Cuando Frankie Lymon & The Teenagers grabaron su canción, sus temas anteriores ya habían irrumpido con fuerza en las listas de ventas, como por ejemplo Why Do Fools Fall in Love y I Want You to Be My Girl. Convertido en un niño prodigio por la industria musical, Frankie encarnaba el ideal del estilo high-school de la época, hasta entonces dominado por los intérpretes blancos. No lo había tenido fácil para superar los prejuicios raciales que marcaron su infancia: se había criado en Harlem y a los diez años perteneció a una pandilla callejera que se dedicaba a trapichear con droga y cometer pequeños hurtos. Hasta que a los doce años empezó a tener serios problemas con la policía y decidió emprender una carrera musical junto a sus hermanos para alejarse de las calles.

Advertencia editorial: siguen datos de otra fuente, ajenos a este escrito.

(** One event.  A change event can only come from an [<input>] that the form
    currently shows; a request can only settle when one is waiting. *)
Definition step (e : Event) (v : View) : option View :=
  match e with
  | Change name value =>
      if bool_decide (name ∈ VDom.input_names (InputForm (inputs (state v))))
      then Some {| state := handleInputChange name value (state v);
                   inflight := inflight v |}
      else None
  | Submit =>
      Some {| state := fst (handleSubmit_begin (state v));
              inflight := S (inflight v) |}
  | Settle r =>
      match inflight v with
      | O => None
      | S n =>
          Some {| state := handleSubmit_resume r (state v); inflight := n |}
      end
  end.

Fixpoint run (es : list Event) (v : View) : option View :=
  match es with
  | [] => Some v
  | e :: es' =>
      match step e v with
      | Some v' => run es' v'
      | None => None
      end
  end.

(** A short session: two edits, a submission that succeeds, one more edit. *)
Definition session : list Event :=
  [ Change "K" "12"; Change "F" "-"; Submit;
    Settle (Axios.Response 200
              (JObj [ ("optimal_x", JNum (Num.of_Z 1));
                      ("optimal_y", JNum (Num.of_Z 2));
                      ("optimal_z", JNum (Num.of_Z 3));
                      ("max_damage", JNum (Num.of_Z 4)) ]));
    Change "I" "" ].

Definition after_session : View :=
  {| state :=
       {| inputs :=
            updateField "I" ""
              (updateField "F" "-" (updateField "K" "12" initial_inputs));
          results :=
            JObj [ ("optimal_x", JNum (Num.of_Z 1));
                   ("optimal_y", JNum (Num.of_Z 2));
                   ("optimal_z", JNum (Num.of_Z 3));
                   ("max_damage", JNum (Num.of_Z 4)) ];
          error := JNull |};
     inflight := 0 |}.

(** No submission starts while another one is waiting. *)
Fixpoint non_overlapping (es : list Event) (v : View) : bool :=
  match es with
  | [] => true
  | e :: es' =>
      match e with
      | Submit => Nat.eqb (inflight v) 0
      | _ => true
      end
      && match step e v with
         | Some v' => non_overlapping es' v'
         | None => true
         end
  end.

(** What holds between events when submissions do not overlap: at most one
    request waits, while it waits both outputs are empty, and at most one
    output is set. *)
Definition sequential_inv (v : View) : Prop :=
  inflight v <= 1 /\
  (inflight v = 1 ->
   results (state v) = JNull /\ error (state v) = JNull) /\
  (results (state v) = JNull \/ error (state v) = JNull).

End App.

(** ** DamageHeatmap *)

Module Heatmap.

Record HeatmapSample : Type :=
  { x : Number; y : Number; z : Number; damage : Number }.

(** The one trace handed to [Plot]. *)
Record Trace : Type :=
  { trace_x : list Number;
    trace_y : list Number;
    trace_z : list Number;
    type : string;
    colorscale : string;
    colorbar_title : string;
    hovertemplate : string;
    customdata : list (list Number) }.

Record Layout : Type :=
  { title : string; xaxis_title : string; yaxis_title : string }.

Record Plot : Type := { plotData : list Trace; plotLayout : Layout }.

(** [data] is [None] when the prop is absent ([undefined] or [null]). *)
Definition DamageHeatmap (data : option (list HeatmapSample)) : option Plot :=
  match data with
  | None => None
  | Some d =>
      if Nat.eqb (length d) 0 then None
      else
        let x_coords := map x d in
        let y_coords := map y d in
        let damage_coords := map damage d in
        let customData := map (fun s => [z s; damage s]) d in
        Some
          {| plotData :=
               [ {| trace_x := x_coords;
                    trace_y := y_coords;
                    trace_z := damage_coords;
                    type := "heatmap";
                    colorscale := "Jet";
                    colorbar_title := "Damage";
                    hovertemplate :=
                      "Attack Points (x): %{x}<br>" ++
                      "Crit Rate Points (y): %{y}<br>" ++
                      "Crit Damage Points (z): %{customdata[0]}<br>" ++
                      "Damage: %{customdata[1]:.2f}<br>" ++
                      "<extra></extra>";
                    customdata := customData |} ];
             plotLayout :=
               {| title := "Damage Heatmap";
                  xaxis_title := "Attack Points (x)";
                  yaxis_title := "Crit Rate Points (y)" |} |}
  end.

End Heatmap.

(** ** Reading the view and the session *)

Module Observe.

(** The [name] and [value] props of every [<input>] in a tree. *)
Fixpoint input_values (n : Node) : list (string * JSValue) :=
  match n with
  | Elem tag props children =>
      (if String.eqb tag "input"
       then match JS.lookup_prop "name" props, JS.lookup_prop "value" props with
            | Some (JStr s), Some v => [(s, v)]
            | _, _ => []
            end
       else [])
        ++ flat_map input_values children
  | _ => []
  end.

(** The change events of a session applied in order to an input mapping;
    the other events are skipped. *)
Definition replay (es : list App.Event)
    (inputs : gmap string FieldValue) : gmap string FieldValue :=
  fold_left
    (fun m e =>
       match e with
       | App.Change name value => App.updateField name value m
       | _ => m
       end)
    es inputs.

(** A string of white space only. *)
Fixpoint blank (s : string) : bool :=
  match s with
  | EmptyString => true
  | String c s' => Parse.is_white_space c && blank s'
  end.

(** A character with which a [StrDecimalLiteral] can begin: a digit, a sign,
    the decimal point, or the [I] of [Infinity]. *)
Definition starts_literal (c : ascii) : bool :=
  Parse.is_digit c || Parse.is_dot c || Parse.is_plus c || Parse.is_minus c
  || Ascii.eqb "I" c.

(** A character with which an unsigned literal can begin. *)
Definition starts_unsigned (c : ascii) : bool :=
  Parse.is_digit c || Parse.is_dot c || Ascii.eqb "I" c.

(** Unary minus on a Number. *)
Definition negate (n : Number) : Number :=
  match n with
  | NaN => NaN
  | Infinity neg => Infinity (negb neg)
  | Finite neg q => Finite (negb neg) q
  end.

(** A dataset of two samples. *)
Definition two_samples : list Heatmap.HeatmapSample :=
  [ {| Heatmap.x := Num.of_Z 1; Heatmap.y := Num.of_Z 2;
       Heatmap.z := Num.of_Z 3; Heatmap.damage := Num.of_Z 40 |};
    {| Heatmap.x := Num.of_Z 2; Heatmap.y := Num.of_Z 1;
       Heatmap.z := Num.of_Z 3; Heatmap.damage := Num.of_Z 50 |} ].

(** A zero of either sign becomes [+0]; other numbers are left alone. *)
Definition unsigned_zero (n : Number) : Number :=
  match n with
  | Finite _ q => if Qeq_bool q 0 then Num.zero else n
  | _ => n
  end.

End Observe.

(** ** The handlers of the second top-level view

    [InputForm.js] is followed by another version of [App], which coerces on
    every change instead of at submission and has a presets selector.  Its
    state is the same triple; its handlers are modelled here.  The code of
    [handleSubmit] after the [await] is the same as in [App.js]. *)

Module AppOnChange.

(** [x || 0] on a Number. *)
Definition or_zero (x : Number) : Number :=
  if Num.truthy x then x else Num.zero.

(** [prev => ({ ...prev, [name]: parseFloat(value) || 0 })] *)
Definition updateField (name value : string)
    (prev : gmap string FieldValue) : gmap string FieldValue :=
  <[name := FNum (or_zero (parseFloat (FStr value)))]> prev.

Definition handleInputChange (name value : string) (st : App.State) : App.State :=
  App.setInputs (updateField name value) st.

(** [setInputs(presetValues)] *)
Definition handlePresetSelect (presetValues : gmap string FieldValue)
    (st : App.State) : App.State :=
  App.setInputs (fun _ => presetValues) st.

(** [handleSubmit] up to its [await]: the inputs are posted as they are. *)
Definition handleSubmit_begin (st : App.State)
    : App.State * gmap string FieldValue :=
  (App.setResults JNull (App.setError JNull st), App.inputs st).

Definition handleSubmit_resume (r : Axios.Reply) (st : App.State) : App.State :=
  App.handleSubmit_resume r st.

End AppOnChange.

(** * Properties *)

(** ** The scanner *)

Section Scanner.

Import Parse.

Lemma stops_digit t : stops t -> head_ok (fun c => negb (is_digit c)) t.
Proof.
  destruct t as [|c t]; simpl; [done|]. unfold continues.
  destruct (is_digit c); simpl; [discriminate|done].
Qed.

Lemma stops_exponent t :
  stops t -> head_ok (fun c => negb (is_exponent_indicator c)) t.
Proof.
  destruct t as [|c t]; simpl; [done|]. unfold continues.
  destruct (is_exponent_indicator c); [|done].
  rewrite !orb_true_r. discriminate.
Qed.

Lemma stops_dot t : stops t -> head_ok (fun c => negb (is_dot c)) t.
Proof.
  destruct t as [|c t]; simpl; [done|]. unfold continues.
  destruct (is_dot c); [|done].
  rewrite orb_true_r. discriminate.
Qed.

Lemma DecimalDigits_stop t :
  head_ok (fun c => negb (is_digit c)) t -> DecimalDigits t = ([], t).
Proof.
  destruct t as [|c t]; simpl; [done|].
  intros H. apply negb_true_iff in H. by rewrite H.
Qed.

Lemma DecimalDigits_app s t ds r :
  DecimalDigits s = (ds, r) ->
  head_ok (fun c => negb (is_digit c)) t ->
  DecimalDigits (s ++ t) = (ds, r ++ t).
Proof.
  revert ds. induction s as [|c s IH]; intros ds Hs Ht; simpl in *.
  - inversion Hs; subst. by apply DecimalDigits_stop.
  - destruct (is_digit c).
    + destruct (DecimalDigits s) as [ds' r'] eqn:E.
      inversion Hs; subst. by rewrite (IH ds').
    + by inversion Hs; subst.
Qed.

Lemma DecimalDigits_nonempty s d ds r :
  DecimalDigits s = (d :: ds, r) -> exists c s', s = String c s' /\ is_digit c = true.
Proof.
  destruct s as [|c s]; simpl; [discriminate|].
  destruct (is_digit c) eqn:E; [eauto|discriminate].
Qed.

Lemma Sign_app c s t :
  Sign (String c s ++ t) = (fst (Sign (String c s)), snd (Sign (String c s)) ++ t).
Proof. simpl. destruct (is_minus c); [done|]. by destruct (is_plus c). Qed.

Lemma ExponentPart_stop t : stops t -> ExponentPart t = (0%Z, t).
Proof.
  intros Ht. destruct t as [|c t]; simpl; [done|].
  apply stops_exponent in Ht. simpl in Ht.
  apply negb_true_iff in Ht. by rewrite Ht.
Qed.

Lemma ExponentPart_app s t e :
  ExponentPart s = (e, EmptyString) -> stops t -> ExponentPart (s ++ t) = (e, t).
Proof.
  intros Hs Ht. destruct s as [|c s1]; simpl in *.
  - inversion Hs; subst. by apply ExponentPart_stop.
  - destruct (is_exponent_indicator c); [|discriminate].
    destruct (Sign s1) as [neg s2] eqn:E1.
    destruct (DecimalDigits s2) as [ds s3] eqn:E2.
    destruct ds as [|d ds]; [discriminate|]. inversion Hs; subst.
    destruct (DecimalDigits_nonempty _ _ _ _ E2) as (c2 & s2' & -> & _).
    destruct s1 as [|c1 s1]; [simpl in E1; discriminate|].
    pose proof (Sign_app c1 s1 t) as HS. rewrite E1 in HS. simpl in HS.
    simpl. simpl in HS. rewrite HS.
    rewrite (DecimalDigits_app _ t _ _ E2) by (by apply stops_digit). done.
Qed.

Lemma drop_prefix_app p s r t :
  drop_prefix p s = Some r -> drop_prefix p (s ++ t) = Some (r ++ t).
Proof.
  revert s. induction p as [|a p IH]; intros s H; simpl in *.
  - by inversion H.
  - destruct s as [|b s]; [discriminate|]. simpl.
    destruct (Ascii.eqb a b); [by apply IH|discriminate].
Qed.

(** A string that begins with a digit or a point does not begin with
    [Infinity]. *)
Lemma drop_prefix_Infinity_head c s :
  is_digit c || is_dot c = true -> drop_prefix "Infinity" (String c s) = None.
Proof.
  intros H.
  change (drop_prefix "Infinity" (String c s))
    with (if Ascii.eqb "I" c then drop_prefix "nfinity" s else None).
  destruct (Ascii.eqb "I" c) eqn:E; [|done].
  apply Ascii.eqb_eq in E. subst c. discriminate.
Qed.

Lemma StrUnsignedDecimalLiteral_nonempty s r :
  StrUnsignedDecimalLiteral s = Some r -> s <> EmptyString.
Proof. intros H ->. discriminate. Qed.
Definition header_names : list string := map fst header_defines.

(** The static-address macros the header shows only inside comments
    (lines 17 to 22). *)
Definition static_ip_macros : list string :=
  [ "USE_STATIC_IP"; "STATIC_IP"; "GATEWAY"; "SUBNET"; "DNS1"; "DNS2" ]%string.

(** State of the preprocessor: the macros defined so far, newest first, and
    the names that were redefined with a different body (each such [#define]
    is diagnosed by the compiler; the new body is the one in force). *)
Record pp_state : Type := mk_pp {
  pp_macros : list (string * macro_body);
  pp_redefined : list string
}.

Definition pp_init : pp_state := mk_pp [] [].

Fixpoint assoc_find (n : string) (l : list (string * macro_body))
  : option macro_body :=
  match l with
  | [] => None
  | (m, b) :: l' => if String.eqb n m then Some b else assoc_find n l'
  end.

Definition lookup (n : string) (st : pp_state) : option macro_body :=
  assoc_find n (pp_macros st).

(** [#ifdef n] *)
Definition defined (n : string) (st : pp_state) : bool :=
  match lookup n st with
  | Some _ => true
  | None => false
  end.

(** [#define n b] *)
Definition define (n : string) (b : macro_body) (st : pp_state) : pp_state :=
  mk_pp ((n, b) :: pp_macros st)
        (match lookup n st with
         | Some b' =>
             if macro_body_eqb b b' then pp_redefined st
             else n :: pp_redefined st
         | None => pp_redefined st
         end).

Definition define_all (ds : list (string * macro_body)) (st : pp_state)
  : pp_state :=
  fold_left (fun s d => define (fst d) (snd d) s) ds st.

(** [#include] of the header: nothing when the guard is already defined,
    else the guard and then every definition in order. *)
Definition include (st : pp_state) : pp_state :=
  if defined include_guard st then st
  else define_all header_defines (define include_guard BEmpty st).

(** Duplicate-freedom of macro names, as a boolean check. *)
Fixpoint name_mem (n : string) (l : list string) : bool :=
  match l with
  | [] => false
  | m :: l' => String.eqb n m || name_mem n l'
  end.

Fixpoint names_distinct (l : list string) : bool :=
  match l with
  | [] => true
  | n :: l' => negb (name_mem n l') && names_distinct l'
  end.

(** ** General facts about the checks *)

Section PinChecks.

Lemma pin_mem_In (p : Z) (l : list Z) : pin_mem p l = true <-> In p l.
Proof.
  induction l as [| q l IH]; simpl.
  - split; [discriminate | contradiction].
  - rewrite orb_true_iff, Z.eqb_eq, IH. split; intros [H | H]; auto.
Qed.

Lemma pin_mem_not_In (p : Z) (l : list Z) : pin_mem p l = false <-> ~ In p l.
Proof.
  rewrite <- pin_mem_In. destruct (pin_mem p l); split; congruence.
Qed.

Lemma pins_distinct_NoDup (l : list Z) : pins_distinct l = true <-> NoDup l.
Proof.
  induction l as [| p l IH]; simpl.
  - split; [constructor | reflexivity].
  - rewrite andb_true_iff, negb_true_iff, pin_mem_not_In, IH, NoDup_cons_iff.
    reflexivity.
Qed.

(** Duplicate-freedom read as "pairwise distinct" over positions. *)
Lemma NoDup_pairwise (l : list Z) (d : Z) (i j : nat) :
  NoDup l -> (i < List.length l)%nat -> (j < List.length l)%nat -> i <> j ->
  nth i l d <> nth j l d.
Proof.
  intros Hnd Hi Hj Hij Heq. apply Hij.
  exact (proj1 (NoDup_nth l d) Hnd i j Hi Hj Heq).
Qed.

End PinChecks.

Lemma in_documented_range_spec (r : ranged_setting) :
  in_documented_range r = true <-> rs_lo r <= rs_value r <= rs_hi r.
Proof.
  unfold in_documented_range. rewrite andb_true_iff, !Z.leb_le. reflexivity.
Qed.

Lemma flag_on_false (v : Z) : flag_on v = false <-> v = 0.
Proof.
  unfold flag_on. rewrite negb_false_iff. apply Z.eqb_eq.
Qed.

Lemma boolean_like_flag_on (v : Z) :
  boolean_like v -> flag_on v = true <-> v = 1.
Proof.
  intros [-> | ->]; split; intro H; try reflexivity; discriminate.
Qed.

(** Truncating division of non-negative numbers: the quotient [q] of [a] by
    [b] is the one number with [q * b <= a < (q + 1) * b]. *)
Lemma c_div_bounds (a b : Z) :
  0 <= a -> 0 < b -> c_div a b * b <= a < (c_div a b + 1) * b.
Proof.
  intros Ha Hb. unfold c_div. rewrite Z.quot_div_nonneg by lia.
  pose proof (Z.mul_div_le a b Hb). pose proof (Z.mul_succ_div_gt a b Hb). lia.
Qed.

(** Every setting with a documented range is inside it. *)
Lemma documented_ranges_hold :
  Forall (fun r => rs_lo r <= rs_value r <= rs_hi r) documented_ranges.
Proof.
  apply Forall_forall. intros r Hr. apply in_documented_range_spec.
  revert r Hr. apply Forall_forall.
  repeat constructor.
Qed.

Lemma camera_pins_unfold :
  camera_pins =
  [ PWDN_GPIO_NUM; RESET_GPIO_NUM; XCLK_GPIO_NUM; SIOD_GPIO_NUM; SIOC_GPIO_NUM;
    Y9_GPIO_NUM; Y8_GPIO_NUM; Y7_GPIO_NUM; Y6_GPIO_NUM; Y5_GPIO_NUM;
    Y4_GPIO_NUM; Y3_GPIO_NUM; Y2_GPIO_NUM; VSYNC_GPIO_NUM; HREF_GPIO_NUM;
    PCLK_GPIO_NUM ].
Proof. reflexivity. Qed.

Lemma camera_pins_NoDup : NoDup camera_pins.
Proof. apply pins_distinct_NoDup. vm_compute. reflexivity. Qed.

Lemma camera_pin_names_NoDup : NoDup (map fst camera_pin_table).
Proof.
  simpl. repeat (constructor; [simpl; intuition discriminate |]). constructor.
Qed.

(** ** Properties of the configuration *)

(** C1: the sixteen camera pin constants are pairwise distinct integers, and
    each of them is non-negative except [RESET_GPIO_NUM], which is -1
    ("unused").  Distinctness is stated both as [NoDup] of the list of values
    and position by position. *)
Theorem camera_pins_distinct_nonneg_except_reset :
  List.length camera_pin_table = 16%nat /\
  NoDup camera_pins /\
  (forall i j : nat, (i < 16)%nat -> (j < 16)%nat -> i <> j ->
     nth i camera_pins 0 <> nth j camera_pins 0) /\
  RESET_GPIO_NUM = -1 /\
  In ("RESET_GPIO_NUM"%string, RESET_GPIO_NUM) camera_pin_table /\
  (forall (name : string) (p : Z),
     In (name, p) camera_pin_table ->
     name <> "RESET_GPIO_NUM"%string -> 0 <= p).
Proof.
  split; [reflexivity |].
  split; [exact camera_pins_NoDup |].
  split.
  { intros i j Hi Hj Hij.
    apply NoDup_pairwise; auto using camera_pins_NoDup. }
  split; [reflexivity |].
  split; [simpl; auto |].
  intros name p Hin Hname. simpl in Hin.
  repeat (destruct Hin as [Hin | Hin];
          [ inversion Hin; subst; first [ discriminate | congruence ] | ]).
  contradiction.
Qed.

(** C2: the sixteen camera pin constants have the values of the AI-Thinker
    ESP32-CAM wiring: PWDN 32, RESET -1, XCLK 0, SIOD 26, SIOC 27, Y9 35,
    Y8 34, Y7 39, Y6 36, Y5 21, Y4 19, Y3 18, Y2 5, VSYNC 25, HREF 23,
    PCLK 22. *)
Theorem camera_pins_ai_thinker :
  PWDN_GPIO_NUM = 32 /\ RESET_GPIO_NUM = -1 /\ XCLK_GPIO_NUM = 0 /\
  SIOD_GPIO_NUM = 26 /\ SIOC_GPIO_NUM = 27 /\
  Y9_GPIO_NUM = 35 /\ Y8_GPIO_NUM = 34 /\ Y7_GPIO_NUM = 39 /\
  Y6_GPIO_NUM = 36 /\ Y5_GPIO_NUM = 21 /\ Y4_GPIO_NUM = 19 /\
  Y3_GPIO_NUM = 18 /\ Y2_GPIO_NUM = 5 /\
  VSYNC_GPIO_NUM = 25 /\ HREF_GPIO_NUM = 23 /\ PCLK_GPIO_NUM = 22 /\
  camera_pins =
  [32; -1; 0; 26; 27; 35; 34; 39; 36; 21; 19; 18; 5; 25; 23; 22].
Proof. repeat split. Qed.

(** C3: [JPEG_QUALITY] lies in its documented range, 10 to 63. *)
Theorem jpeg_quality_in_range : 10 <= JPEG_QUALITY <= 63.
Proof. unfold JPEG_QUALITY. lia. Qed.

(** C4: the sensor tuning constants lie in their documented ranges:
    brightness, contrast, saturation, sharpness and auto-exposure level in
    -2..2, the gain ceiling in 0..6. *)
Theorem sensor_settings_in_range :
  -2 <= CAM_BRIGHTNESS <= 2 /\
  -2 <= CAM_CONTRAST <= 2 /\
  -2 <= CAM_SATURATION <= 2 /\
  -2 <= CAM_SHARPNESS <= 2 /\
  -2 <= CAM_AE_LEVEL <= 2 /\
  0 <= CAM_GAIN_CEILING <= 6.
Proof.
  unfold CAM_BRIGHTNESS, CAM_CONTRAST, CAM_SATURATION, CAM_SHARPNESS,
    CAM_AE_LEVEL, CAM_GAIN_CEILING.
  lia.
Qed.

(** C5: the HTTP server port is 81, the default the header documents. *)
Theorem http_port_default : HTTP_PORT = 81.
Proof. reflexivity. Qed.

(** C6: every feature toggle is boolean-like: [ENABLE_MDNS], [ENABLE_OTA],
    [ENABLE_SERIAL], [ENABLE_FLASH], [ENABLE_AUTH] and [CAM_DENOISE] are each
    0 or 1. *)
Theorem feature_toggles_boolean_like :
  boolean_like ENABLE_MDNS /\ boolean_like ENABLE_OTA /\
  boolean_like ENABLE_SERIAL /\ boolean_like ENABLE_FLASH /\
  boolean_like ENABLE_AUTH /\ boolean_like CAM_DENOISE /\
  Forall (fun f => boolean_like (ff_value f)) feature_flags.
Proof.
  unfold boolean_like.
  repeat split; try (left; reflexivity); try (right; reflexivity).
  repeat constructor; simpl; first [ left; reflexivity | right; reflexivity ].
Qed.

(** C7: [DEVICE_NAME] is the string "esp32cam", so the multicast-DNS host
    name formed from it is the documented "esp32cam.local". *)
Theorem device_name_esp32cam :
  DEVICE_NAME = "esp32cam"%string /\
  (DEVICE_NAME ++ mdns_suffix)%string = mdns_host_documented /\
  mdns_host_documented = "esp32cam.local"%string.
Proof. repeat split. Qed.

(** C8: the flash LED pin [LED_FLASH_GPIO], GPIO 4, differs from each of the
    sixteen camera pins, so the flash LED shares no GPIO with the camera. *)
Theorem led_flash_gpio_not_a_camera_pin :
  LED_FLASH_GPIO = 4 /\
  ~ In LED_FLASH_GPIO camera_pins /\
  Forall (fun e : string * Z => snd e <> LED_FLASH_GPIO) camera_pin_table /\
  NoDup (LED_FLASH_GPIO :: camera_pins).
Proof.
  assert (Hnot : ~ In LED_FLASH_GPIO camera_pins).
  { apply pin_mem_not_In. vm_compute. reflexivity. }
  split; [reflexivity |].
  split; [exact Hnot |].
  split.
  - apply Forall_forall. intros [name p] Hin Heq. simpl in Heq. subst p.
    apply Hnot. unfold camera_pins. change LED_FLASH_GPIO with
      (snd (name, LED_FLASH_GPIO)). apply in_map. exact Hin.
  - constructor; [exact Hnot | exact camera_pins_NoDup].
Qed.

(** C9: with [FRAME_DELAY_MS] = 33, the truncating division 1000 / 33 gives
    exactly 30 frames per second; and 1000 / 30 gives 33 only because the
    division truncates: 30 * 33 falls short of 1000, by a remainder of 10. *)
Theorem frame_delay_is_30_fps :
  FRAME_DELAY_MS = 33 /\
  c_div 1000 FRAME_DELAY_MS = 30 /\
  frames_per_second FRAME_DELAY_MS = 30 /\
  delay_for_fps 30 = FRAME_DELAY_MS /\
  c_rem 1000 30 = 10 /\
  30 * FRAME_DELAY_MS < 1000 < 30 * (FRAME_DELAY_MS + 1).
Proof.
  unfold frames_per_second, delay_for_fps, c_div, c_rem, FRAME_DELAY_MS.
  repeat split.
Qed.

(** C10: every feature the header marks as not implemented is off by
    default: the marked flags are exactly [ENABLE_OTA] and [ENABLE_AUTH],
    both are 0, and so neither OTA updates nor API-key authentication is
    turned on. *)
Theorem unimplemented_features_disabled :
  ENABLE_OTA = 0 /\ ENABLE_AUTH = 0 /\
  flag_on ENABLE_OTA = false /\ flag_on ENABLE_AUTH = false /\
  map ff_name (filter marked_not_implemented feature_flags) =
    [ "ENABLE_OTA"%string; "ENABLE_AUTH"%string ] /\
  Forall (fun f => marked_not_implemented f = true ->
                   ff_value f = 0 /\ flag_on (ff_value f) = false)
         feature_flags.
Proof.
  split; [reflexivity |].
  split; [reflexivity |].
  split; [reflexivity |].
  split; [reflexivity |].
  split; [vm_compute; reflexivity |].
  repeat (constructor;
          [ intro H; first [ vm_compute in H; discriminate H
                           | split; reflexivity ] | ]).
  constructor.
Qed.
(** The rendering of a positive number starts with a digit from 1 to 9. *)
Lemma pretty_N_go_head (x : N) (s : string) :
  (0 < x)%N →
  ∃ d s', (1 <= d < 10)%N ∧ pretty_N_go x s = String (pretty_N_char d) s'.
Proof.
  revert s. induction (N.lt_wf_0 x) as [x _ IH]. intros s Hx.
  rewrite pretty_N_go_step by done.
  destruct (decide (x `div` 10 = 0)%N) as [Hz|Hnz].
  - rewrite Hz, pretty_N_go_0. exists (x `mod` 10)%N, s. split; [|done].
    pose proof (N.Div0.div_mod x 10). assert (x `mod` 10 < 10)%N by (apply N.mod_lt; lia). lia.
  - apply IH; [apply N.div_lt; lia | by apply N.neq_0_lt_0].
Qed.

Lemma parseInt_digits (d : N) (s' : string) :
  (1 <= d < 10)%N →
  parseInt (String (pretty_N_char d) s') = 
    match digits 10 (String (pretty_N_char d) s') None with
    | Some mathInt => Num mathInt
    | None => NaN
    end ∧
  parseInt (String "-" (String (pretty_N_char d) s')) =
    match digits 10 (String (pretty_N_char d) s') None with
    | Some mathInt => Num (- mathInt)
    | None => NaN
    end.
Proof.
  intros Hd.
  assert (d = 1 ∨ d = 2 ∨ d = 3 ∨ d = 4 ∨ d = 5 ∨ d = 6 ∨ d = 7 ∨ d = 8 ∨ d = 9)%N
    as Hcases by lia.
  assert (∀ c, match digits 10 (String c s') None with
               | Some mathInt => Num (1 * mathInt) | None => NaN end
             = match digits 10 (String c s') None with
               | Some mathInt => Num mathInt | None => NaN end) as Hpos.
  { intros c. destruct (digits _ _ _) as [m|]; [|done]. f_equal; try lia. }
  assert (∀ c, match digits 10 (String c s') None with
               | Some mathInt => Num (-1 * mathInt) | None => NaN end
             = match digits 10 (String c s') None with
               | Some mathInt => Num (- mathInt) | None => NaN end) as Hneg.
  { intros c. destruct (digits _ _ _) as [m|]; [|done]. f_equal; try lia. }
  repeat (destruct Hcases as [->|Hcases];
          [split; [rewrite <- Hpos | rewrite <- Hneg]; reflexivity|]).
  subst. split; [rewrite <- Hpos | rewrite <- Hneg]; reflexivity.
Qed.

Lemma parseInt_pretty (z : Z) : parseInt (pretty z) = Num z.
Proof.
  destruct z as [|p|p]; [reflexivity|..].
  - change (pretty (Z.pos p)) with (pretty_N_go (N.pos p) "").
    destruct (pretty_N_go_head (N.pos p) "") as (d & s' & Hd & Heq); [lia|].
    pose proof (digits_pretty_N_go (N.pos p) "" ltac:(lia)) as Hdig.
    rewrite Heq in *. rewrite (proj1 (parseInt_digits d s' Hd)), Hdig. done.
  - change (pretty (Z.neg p)) with (String "-" (pretty_N_go (N.pos p) "")).
    destruct (pretty_N_go_head (N.pos p) "") as (d & s' & Hd & Heq); [lia|].
    pose proof (digits_pretty_N_go (N.pos p) "" ltac:(lia)) as Hdig.
    rewrite Heq in *. rewrite (proj2 (parseInt_digits d s' Hd)), Hdig. done.
Qed.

Y sobre eso trata precisamente I’m Not a Juvenile Delinquent: «No soy un delincuente juvenil/ No-no-no…/ Haz lo correcto/ y no harás nada malo/ La vida será tan buena que estarás en el paraíso./ Lo sé, porque no soy un delincuente juvenil./ Escuchad, chicos y chicas/ no tenéis porque estar tristes/ y la vida es lo que hacemos con ella / Todo depende de vosotros/ Lo sé porque no soy un delincuente juvenil./ Es fácil ser bueno, lo difícil es ser malo/ aléjate de los problemas y te alegrarás/ Sigue mi consejo, y ya verás/ lo feliz que serás/ Oh-oh, chicos y chicas, ésta es mi historia/ y añado toda mi gloria/ Lo sé, porque no soy un delincuente juvenil…/ No, no, no, No soy un delincuente juvenil».
El último acto de su drama personal tuvo lugar en 1968. Consumido por sus adicciones, Frankie murió a los 25 años en la casa que su abuela tenía en Harlem. Como muchos artistas de su generación, Lymon vivió demasiado rápido y nos dejó demasiado pronto, al estilo de James Dean, fallecido en un accidente de coche antes de que la película que hizo de él un mito llegase a las pantallas. «El secreto de James Dean ha sido saber morir en el momento preciso —declararía al respecto Humprey Bogart— De haber vivido más años, nunca hubiera podido sobrevivir su leyenda».